Une personne tient un téléphone mobile dans sa main.

La modification de la loi élargirait la définition d’image intime en incluant les versiomodifiées en plus des exemplaires originaux des images (archives).

Photo : getty images/istockphoto / LDProd

Radio-Canada

La Saskatchewan s’apprête à modifier sa Loi sur la vie privée pour réprimer davantage la diffusion d’images à caractère sexuel sans le consentement des victimes. Désormais celles-ci peuvent poursuivre toute personne qui menace de diffuser leurs images intimes.

Un projet de loi a été déposé à l’Assemblée législative de la Saskatchewan lundi à cet effet.

Le texte souhaite donner plus de pouvoir à la cour provinciale pour permettre aux victimes de récupérer ces images et les faire disparaître de l'Internet.

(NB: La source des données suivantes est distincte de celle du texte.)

(** C5 (as the spec has it) fails when the setter of the wrapped session
    raises after the token has been assigned.  The token below is one
    the constructor accepts; its [expires_in] is not a number.  In a
    world whose wrapped session reads [expires_in] as a number,
    [set_token] of that token replaces the session's token, raises
    [ValueError], and fires no token-updated notification. *)
Lemma set_token_replaces_without_update :
  OAuth2Token.init (float_of_Z 5000)
    (OAuth2Token.to_dict Sessions.example_vague_token)
  = Ok Sessions.example_vague_token
  /\ Sessions.set_token (X := Sessions.validating_world)
       Sessions.example_listeners
       (Sessions.Token Sessions.example_vague_token) Sessions.example_session
     = (Raise ValueError,
        Sessions.mkStore (Some Sessions.example_vague_token) (PStr "secret")
          true (float_of_Z 5000),
        [Sessions.Installed Sessions.example_vague_token])
  /\ Sessions.set_token (X := Sessions.validating_world)
       Sessions.example_listeners
       (Sessions.Dict (OAuth2Token.to_dict Sessions.example_vague_token))
       Sessions.example_session
     = (Raise ValueError,
        Sessions.mkStore (Some Sessions.example_vague_token) (PStr "secret")
          true (float_of_Z 5000),
        [Sessions.Installed Sessions.example_vague_token])
  /\ Sessions._token Sessions.example_session
     = Some Sessions.example_old_token.
Proof. repeat split. Qed.

Lemma implicit_grant_request_no_renewal_witness :
  exists r sF,
    Sessions.request Sessions.IMPLICIT_GRANT Sessions.example_listeners
      "GET https://api.spotify.com/v1/me" false Sessions.example_session
    = (r, sF,
       [Sessions.Notified
          (Sessions.TokenExpiredEvent Sessions.example_old_token false);
        Sessions.Outbound "GET https://api.spotify.com/v1/me" false
          (Some Sessions.example_old_token)]).
Proof.
  destruct (@implicit_grant_request_no_renewal float string nat
              Sessions.example_world Sessions.example_listeners
              "GET https://api.spotify.com/v1/me" false
              Sessions.example_session Sessions.example_session
              Sessions.example_old_token (Ok tt) eq_refl eq_refl eq_refl)
    as (r & sF & tr & E & _ & _ & (Htr & _) & _).
  subst tr. exists r, sF. exact E.
Defined.

Lemma refreshable_request_refreshes_once_witness :
  exists r sF tr,
    Sessions.request Sessions.CLIENT_CREDENTIALS Sessions.example_listeners
      "GET https://api.spotify.com/v1/me" false Sessions.example_session
    = (r, sF,
       Sessions.Notified
         (Sessions.TokenExpiredEvent Sessions.example_old_token false)
       :: Sessions.RefreshToken
       :: tr ++ [Sessions.Outbound "GET https://api.spotify.com/v1/me" false
                   (Some Sessions.example_new_token)])%list.
Proof.
  assert (Hq : Forall Sessions.quiet
                 (Sessions.token_updated Sessions.example_listeners))
    by (repeat constructor; apply example_listener_quiet).
  assert (Hf : Sessions.CLIENT_CREDENTIALS <> Sessions.IMPLICIT_GRANT)
    by discriminate.
  destruct (@refreshable_request_refreshes_once float string nat
              Sessions.example_world Sessions.CLIENT_CREDENTIALS
              Sessions.example_listeners
              "GET https://api.spotify.com/v1/me"
              Sessions.example_session Sessions.example_session
              (Sessions.mkStore (Some Sessions.example_new_token)
                 (PStr "secret") true (float_of_Z 5000))
              Sessions.example_old_token Sessions.example_token_map
              (float_of_Z 5000)
              [Sessions.Installed Sessions.example_new_token]
              Hf eq_refl eq_refl eq_refl eq_refl eq_refl eq_refl eq_refl
              (fun _ _ _ => eq_refl) Hq)
    as (new & r & sF & tr & Hn & E & _).
  inversion Hn; subst new. exists r, sF, tr. exact E.
Defined.

(** In the client-credentials flow one [refresh_token] assigns the token
    twice ([fetch_token] installs it, and [refresh_token] installs what
    [fetch_token] returned), so two token-updated notifications are
    fired, the second with the same token as old and new. *)
Example client_credentials_refresh_installs_twice :
  snd (Sessions.refresh_token
         (Sessions._refresh_token_of Sessions.CLIENT_CREDENTIALS)
         Sessions.example_listeners Sessions.example_session)
  = [Sessions.RefreshToken;
     Sessions.Exchange (Sessions.WithSecret (PStr "secret"));
     Sessions.Installed Sessions.example_new_token;
     Sessions.Notified
       (Sessions.TokenUpdatedEvent (Some Sessions.example_old_token)
          (Some Sessions.example_new_token));
     Sessions.Installed Sessions.example_new_token;
     Sessions.Notified
       (Sessions.TokenUpdatedEvent (Some Sessions.example_new_token)
          (Some Sessions.example_new_token))].
Proof. reflexivity. Qed.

La Loi sur la vie privée modifiée en 2018 permettait aux victimes de vengeance pornographique de poursuivre la personne qui a diffusé leurs images intimes.

Rectificatif

Une précédente version de ce texte indiquait que la Loi sur la vie privée a été adoptée en 2018, or un amendement a plutôt été apporté au texte cette année-là. Par ailleurs, le texte stipulait que l’avancée attendue doit permettre aux victimes de vengeance pornographie d’intenter des poursuites contre les personnes qui auraient partagé des photos intimes sans leur consentement. En réalité, cette disposition découle déjà de l’amendement de 2018. Comme l’indique la nouvelle version du texte, les modifications envisagées visent aussi les personnes qui menacent de diffuser des images à caractère sexuel à des fins de vengeance pornographique.

Les changements envisagés s'ajoutent à des textes de loi existants en matière de vie privée.

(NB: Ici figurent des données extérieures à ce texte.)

Lemma received_tick_visits c score failing (order : list Client) :
  NoDup order ->
  received c (order ≫= visit score failing)
  = if decide (c ∈ order ∧ c ∉ failing) then [score] else [].
Proof.
  unfold received. induction order as [|c' order IH]; intros Hnd.
  - rewrite decide_False; [done|]. intros [H _]. by apply elem_of_nil in H.
  - apply NoDup_cons in Hnd as [Hc' Hnd]. rewrite bind_cons, omap_app, IH by done.
    unfold visit. destruct (decide (c' ∈ failing)) as [Hf|Hf]; simpl.
    + apply (decide_ext _ _). rewrite elem_of_cons. naive_solver.
    + destruct (decide (c' = c)) as [->|Hne]; simpl.
      * rewrite decide_False by tauto. rewrite decide_True; [done|]. split; [left|done].
      * apply (decide_ext _ _). rewrite elem_of_cons. naive_solver.
Qed.

(** X13: a tick of a simulator updates its scores, writes the new score
    line once to every registered connection, removes from the registry
    exactly the connections whose write failed and leaves the handlers
    alone; a connection receives the line when it is registered and its
    write succeeds, and nothing otherwise. *)
Theorem tick_outcome σ i sim unix order failing :
  simulators σ !! i = Some sim ->
  order ≡ₚ elements (clients σ) ->
  ∃ σ' evs,
    step σ (Tick i unix order failing) = Some σ'
    ∧ clients σ' = clients σ ∖ failing
    ∧ simulators σ' = <[i := tick unix sim]> (simulators σ)
    ∧ pcs σ' = pcs σ
    ∧ trace σ' = trace σ ++ evs
    ∧ ∀ c, received c evs
           = if decide (c ∈ clients σ ∧ c ∉ failing)
             then [score_line (tick unix sim)] else [].
Proof.
  intros Hsim Hord. eexists _, _. split.
  - simpl. rewrite Hsim. rewrite decide_True by done.
    rewrite range_clients_elements by done. reflexivity.
  - simpl. repeat (split; [done|]). intros c.
    rewrite received_tick_visits by (rewrite Hord; apply NoDup_elements).
    apply (decide_ext _ _). rewrite Hord, elem_of_elements. done.
Qed.

Lemma run_snoc (sched : list Step) :
  ∀ σ s, run σ (sched ++ [s]) = run σ sched ≫= λ σ', step σ' s.
Proof.
  induction sched as [|s0 sched IH]; intros σ s; simpl.
  - by destruct (step σ s).
  - destruct (step σ s0); [apply IH|done].
Qed.

Lemma ticks_of_app i sched1 sched2 :
  ticks_of i (sched1 ++ sched2) = (ticks_of i sched1 + ticks_of i sched2)%nat.
Proof.
  induction sched1 as [|s sched1 IH]; [done|]. simpl.
  destruct s; try done. case_decide; simpl; by rewrite IH.
Qed.

Lemma ticks_of_le i sched : (ticks_of i sched <= length sched)%nat.
Proof.
  induction sched as [|s sched IH]; [done|]. simpl.
  destruct s; try lia. case_decide; lia.
Qed.

Lemma tick_total unix sim :
  0 <= homeScore sim -> 0 <= awayScore sim ->
  homeScore sim + awayScore sim < int_max ->
  0 <= homeScore (tick unix sim) ∧ 0 <= awayScore (tick unix sim)
  ∧ homeScore (tick unix sim) + awayScore (tick unix sim)
    = homeScore sim + awayScore sim + 1.
Proof.
  intros Hh Ha Hsum. unfold tick, int_max in *.
  case_match; simpl; rewrite wrap_id by (unfold int_min, int_max; lia); lia.
Qed.

Lemma step_simulators_eq σ s σ' :
  step σ s = Some σ' ->
  simulators σ'
  = match s with
    | Accept _ => simulators σ ++ [{| homeScore := 0; awayScore := 0 |}]
    | Tick i unix _ _ =>
        match simulators σ !! i with
        | Some sim => <[i := tick unix sim]> (simulators σ)
        | None => simulators σ
        end
    | _ => simulators σ
    end.
Proof.
  destruct s; simpl; intros Hstep; repeat case_match; by simplify_eq.
Qed.

Lemma step_counts_ticks sched σ s σ' :
  Z.of_nat (length sched) < int_max ->
  counts_ticks sched σ -> step σ s = Some σ' ->
  counts_ticks (sched ++ [s]) σ'.
Proof.
  intros Hlen Hinv Hstep i. specialize (Hinv i) as Hi.
  rewrite ticks_of_app, (step_simulators_eq _ _ _ Hstep).
  destruct s as [|c|c|c|c|k unix order failing]; simpl;
    rewrite ?Nat.add_0_r; try done.
  - (* Accept *)
    destruct (simulators σ !! i) as [sim|] eqn:E.
    + by rewrite (lookup_app_l_Some _ _ _ _ E).
    + apply lookup_ge_None in E.
      destruct (decide (i = length (simulators σ))) as [->|Hne].
      * rewrite list_lookup_middle by done. simpl. rewrite Hi. lia.
      * rewrite lookup_ge_None_2; [done|]. rewrite length_app. simpl. lia.
  - (* Tick *)
    destruct (simulators σ !! k) as [simk|] eqn:Hk;
      [|simpl in Hstep; by rewrite Hk in Hstep].
    destruct (decide (k = i)) as [->|Hne].
    + rewrite Hk in Hi. destruct Hi as (Hh & Ha & Hsum).
      rewrite list_lookup_insert_eq by (by eapply lookup_lt_Some).
      pose proof (ticks_of_le i sched).
      destruct (tick_total unix simk) as (? & ? & ?); [done|done|lia|].
      repeat split; [done|done|lia].
    + rewrite list_lookup_insert_ne by done.
      destruct (simulators σ !! i); [|lia].
      destruct Hi as (? & ? & ?). repeat split; [done|done|lia].
Qed.

Lemma run_counts_ticks (sched : list Step) :
  ∀ σ, Z.of_nat (length sched) <= int_max ->
    run init sched = Some σ -> counts_ticks sched σ.
Proof.
  induction sched as [|s sched IH] using rev_ind; intros σ Hlen Hrun.
  - simpl in Hrun. simplify_eq. intros i. by simpl.
  - rewrite run_snoc in Hrun. rewrite length_app in Hlen. simpl in Hlen.
    destruct (run init sched) as [σ0|] eqn:E; [|done]. simpl in Hrun.
    eapply step_counts_ticks; [lia| |done]. apply IH; [lia|done].
Qed.

(** X14: in every execution of at most the largest [int] steps, the two
    scores of a simulator are non-negative and their sum is the number of
    its ticks so far: each tick adds one to exactly one of them. *)
Theorem simulator_counts_its_ticks sched σ i sim :
  run init sched = Some σ ->
  Z.of_nat (length sched) <= int_max ->
  simulators σ !! i = Some sim ->
  0 <= homeScore sim ∧ 0 <= awayScore sim
  ∧ homeScore sim + awayScore sim = Z.of_nat (ticks_of i sched).
Proof.
  intros Hrun Hlen Hsim.
  pose proof (run_counts_ticks sched σ Hlen Hrun i) as Hi.
  by rewrite Hsim in Hi.
Qed.

Lemma registered_reading σ :
  ∀ sched, run init sched = Some σ ->
    ∀ c, c ∈ clients σ -> pcs σ !! c = Some PcReading.
Proof.
  intros sched. revert σ.
  induction sched as [|s sched IH] using rev_ind; intros σ Hrun c.
  - simpl in Hrun. simplify_eq. set_solver.
  - rewrite run_snoc in Hrun.
    destruct (run init sched) as [σ0|] eqn:E; [|done]. simpl in Hrun.
    specialize (IH σ0 eq_refl).
    destruct s; simpl in Hrun; repeat case_match; simplify_eq; simpl;
      intros Hin.
    + by apply IH.
    + destruct (decide (c0 = c)) as [->|Hne].
      * by rewrite lookup_insert_eq.
      * rewrite lookup_insert_ne by done. apply IH. set_solver.
    + by apply IH.
    + destruct (decide (c0 = c)) as [->|Hne]; [set_solver|].
      rewrite lookup_insert_ne by done. apply IH. set_solver.
    + assert (c0 ≠ c).
      { intros ->. apply IH in Hin. congruence. }
      rewrite lookup_insert_ne by done. by apply IH.
    + apply IH.
      match goal with
      | Hp : _ ≡ₚ elements _ |- _ =>
          rewrite range_clients_elements in Hin by exact Hp
      end.
      simpl in Hin. set_solver.
Qed.

Lemma write_in_tick_visits c m ok score failing (order : list Client) :
  EvWrite c m ok ∈ order ≫= visit score failing -> c ∈ order.
Proof.
  intros (c' & Hin & Hc')%list_elem_of_bind. unfold visit in Hin.
  case_decide; set_solver.
Qed.

(** X15: in every execution of the serverless variant, a connection that
    is in [clients] has its handler in the read loop. *)
Theorem registered_connections_are_reading sched σ c :
  run init sched = Some σ ->
  c ∈ clients σ ->
  pcs σ !! c = Some PcReading.
Proof. intros Hrun Hc. by apply (registered_reading σ sched). Qed.

(** X16: a tick never writes to a connection whose handler is not in its
    read loop (it has left it, or the connection was never accepted). *)
Theorem left_connection_is_never_written sched σ c i unix order failing σ' :
  run init sched = Some σ ->
  pcs σ !! c ≠ Some PcReading ->
  step σ (Tick i unix order failing) = Some σ' ->
  ∃ evs, trace σ' = trace σ ++ evs ∧ ∀ m ok, EvWrite c m ok ∉ evs.
Proof.
  intros Hrun Hpc Hstep. simpl in Hstep.
  destruct (simulators σ !! i) as [sim|]; [|done].
  case_decide as Hord; [|done]. simplify_eq. simpl.
  eexists. split; [reflexivity|]. intros m ok.
  rewrite range_clients_elements by done. simpl.
  intros Hin%write_in_tick_visits.
  apply Hpc, (registered_reading σ sched Hrun).
  by rewrite Hord, elem_of_elements in Hin.
Qed.

(** X17: the score line sent by a simulator determines its two scores. *)
Theorem score_line_determines_scores sim1 sim2 :
  score_line sim1 = score_line sim2 -> sim1 = sim2.
Proof.
  destruct sim1 as [h1 a1], sim2 as [h2 a2]. unfold score_line. simpl.
  intros Heq. simplify_eq.
  change (pretty h1 +:+ String "," (" " +:+ quoted "away" +:+ ": " +:+ pretty a1 +:+ "}")
          = pretty h2 +:+ String "," (" " +:+ quoted "away" +:+ ": " +:+ pretty a2 +:+ "}"))
    in Heq.
  apply append_delimiter_inj in Heq as [Ha Heq];
    [|eapply all_chars_impl; [|apply pretty_Z_numeric]; by intros ? [??]..].
  simplify_eq.
  change (pretty a1 +:+ String "}" EmptyString
          = pretty a2 +:+ String "}" EmptyString) in Heq.
  apply append_delimiter_inj in Heq as [Hb _];
    [|eapply all_chars_impl; [|apply pretty_Z_numeric]; by intros ? [??]..].
  by simplify_eq.
Qed.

Dès l’entrée en vigueur des amendements proposés, la cour pourra exiger que les accusés remettent les copies des enregistrements intimes aux victimes, et qu’ils mettent en œuvre tous les efforts nécessaires pour restreindre leur propagation.

Les intermédiaires Internet pourraient également être sommés par la cour de retirer les images en question et toute l’indexation qui les accompagnent.

Pour le ministre de la Justice, Gordon Wyant, le partage d’images intimes relève de l'exploitation et est inacceptable.

« Ces changements élargiraient les recours civils existants pour aider les victimes à reprendre le contrôle de leurs images intimes. »

— Une citation de  Gordon Wyant, ministre de la Justice

La modification de la loi élargirait également la définition d'une image intime en incluant les copies numériques modifiées en plus des copies originales.

Le gouvernement définit une image intime comme une image visuelle, notamment des photos et des vidéos, dans laquelle une personne est nue, partiellement nue ou en train de participer à une activité sexuelle explicite. Cette image est réalisée dans un contexte où l'on peut raisonnablement s'attendre au respect de la vie privée.

Dans une entrevue accordée à Radio-Canada dans le cadre de l'émission Point du jour, mercredi, la directrice générale d'Action ontarienne contre la violence faite aux femmes, Maïra Martin, explique que la divulgation de photos intimes entraîne plusieurs conséquences pour la victime, dont la honte, la perte de réputation, l’abus de confiance, etc.